Kitty Craft

Unter dem Namen Kitty Craft entwickelt Pamela Valfer seit Mitte der 1990er Jahre eine lo-fi elektronische Popmusik, die aus der unabhängigen Szene von Minneapolis, USA, hervorgeht und Indie-Pop-Melodien mit programmierten Rhythmen, einfachen Keyboards und bedroom-pop-artigen Klangtexturen verbindet. Nach einer ersten gleichnamigen Kassette, die 1994 beim australischen Label Toytown erschien, und der EP It’s Stupid (1995) wandelte sich Kitty Crafts zunächst sehr reduzierte Form hin zu einem strukturierteren Sound mit der EP I Got Rulez (1997). Es folgten Beats and Breaks from the Flower Patch (1998, Kindercore Records) und Catskills (2000, March Records). Beide Alben führten zu Tourneen in Japan und zu lokalen CD-Ausgaben. Anfang der 2000er Jahre nahm Kitty Craft ein drittes Album auf, das damals unveröffentlicht blieb; Pamela Valfer legte das Projekt daraufhin zugunsten ihrer Arbeit als bildende Künstlerin und Lehrerin auf Eis.
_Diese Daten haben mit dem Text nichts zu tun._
(** What the branch for a URL leaves at the place of the hash. *)
Lemma fetch_url_inv answer sha w r w1 :
  (forall t, files w !! stored sha <> Some (Symlink t)) ->
  fetch_url answer sha w = (r, w1) ->
  match r with
  | Ok true => exists c, files w1 !! stored sha = Some (File c) /\ digest c = sha
  | Ok false => files w1 !! stored sha = None
  | Err _ => files w !! stored sha = Some Dir
  end.
Proof.
  intros Hn. unfold fetch_url, Download.fetch_url.
  change (MODEL_DIR ++ [sha]) with (stored sha). cbv zeta.
  unfold iobind at 1. destruct (try_download answer (stored sha) w) as [b ->].
  pose proof (download_file_nonlink urlopen answer (stored sha) w Hn) as Hn0.
  pose proof (download_file_dir answer (stored sha) w) as Hd0.
  set (w0 := (Package.download_file urlopen answer (stored sha) w).2) in *.
  pose proof (stat_nonlink _ _ Hn0) as Hs.
  step. unfold exists_. rewrite Hs.
  destruct (files w0 !! stored sha) as [[c|t|]|] eqn:E; cbn [negb].
  - unfold get_sha256, slurp. step. rewrite Hs. cbn iota beta.
    destruct (String.eqb (digest c) sha) eqn:Eq; cbn [negb].
    + intros [= <- <-]. exists c. split; [done|by apply String.eqb_eq].
    + unfold unlink. step. rewrite E. cbn iota beta. intros [= <- <-]. cbn [files].
      apply lookup_delete_eq.
  - by destruct (Hn0 t).
  - unfold get_sha256, slurp. step. rewrite Hs. cbn iota beta.
    intros [= <- <-]. by apply Hd0.
  - by intros [= <- <-].
Qed.

(** What the branch for a local file leaves at the place of the hash. *)
Lemma fetch_local_inv answer sha w r w1 :
  (forall t, files w !! stored sha <> Some (Symlink t)) ->
  fetch_local answer sha w = (r, w1) ->
  match r with
  | Ok true => exists c, files w1 !! stored sha = Some (File c) /\ digest c = sha
  | _ => w1 = w
  end.
Proof.
  intros Hn. unfold fetch_local, Download.fetch_local.
  change (MODEL_DIR ++ [sha]) with (stored sha). cbv zeta. step.
  destruct (exists_ (files w) (Path answer)); cbn [negb]; [|by intros [= <- <-]].
  unfold get_sha256, slurp. step.
  destruct (stat (files w) (Path answer)) as [[c|t|]|] eqn:Es; cbn iota beta;
    try by intros [= <- <-].
  destruct (String.eqb (digest c) sha) eqn:Eq; cbn [negb]; [|by intros [= <- <-]].
  unfold shutil_copy2, slurp. step. rewrite Es. cbn iota beta.
  destruct (store_inv (stored sha) c w) as [(q & Hq & _ & ->)|[e ->]].
  - intros [= <- <-]. rewrite (realpath_nonlink _ _ _ Hn) in Hq. injection Hq as <-.
    exists c. cbn [files]. split; [apply lookup_insert_eq|by apply String.eqb_eq].
  - by intros [= <- <-].
Qed.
Der Name Kitty Craft tauchte 2019 wieder auf, als Beats and Breaks from the Flower Patch und Catskills neu aufgelegt wurden, gefolgt von Lost Tapes, das im selben Jahr aus Aufnahmen von 2003 veröffentlicht wurde. 2022 versammelt die Anthologie Mew (1994–2004) verschiedene Abschnitte dieses Schaffens zwischen handwerklich geprägter Popmusik, sanfter Electronica und einem melodischen Gespür, das aus der amerikanischen Indie-Tradition stammt.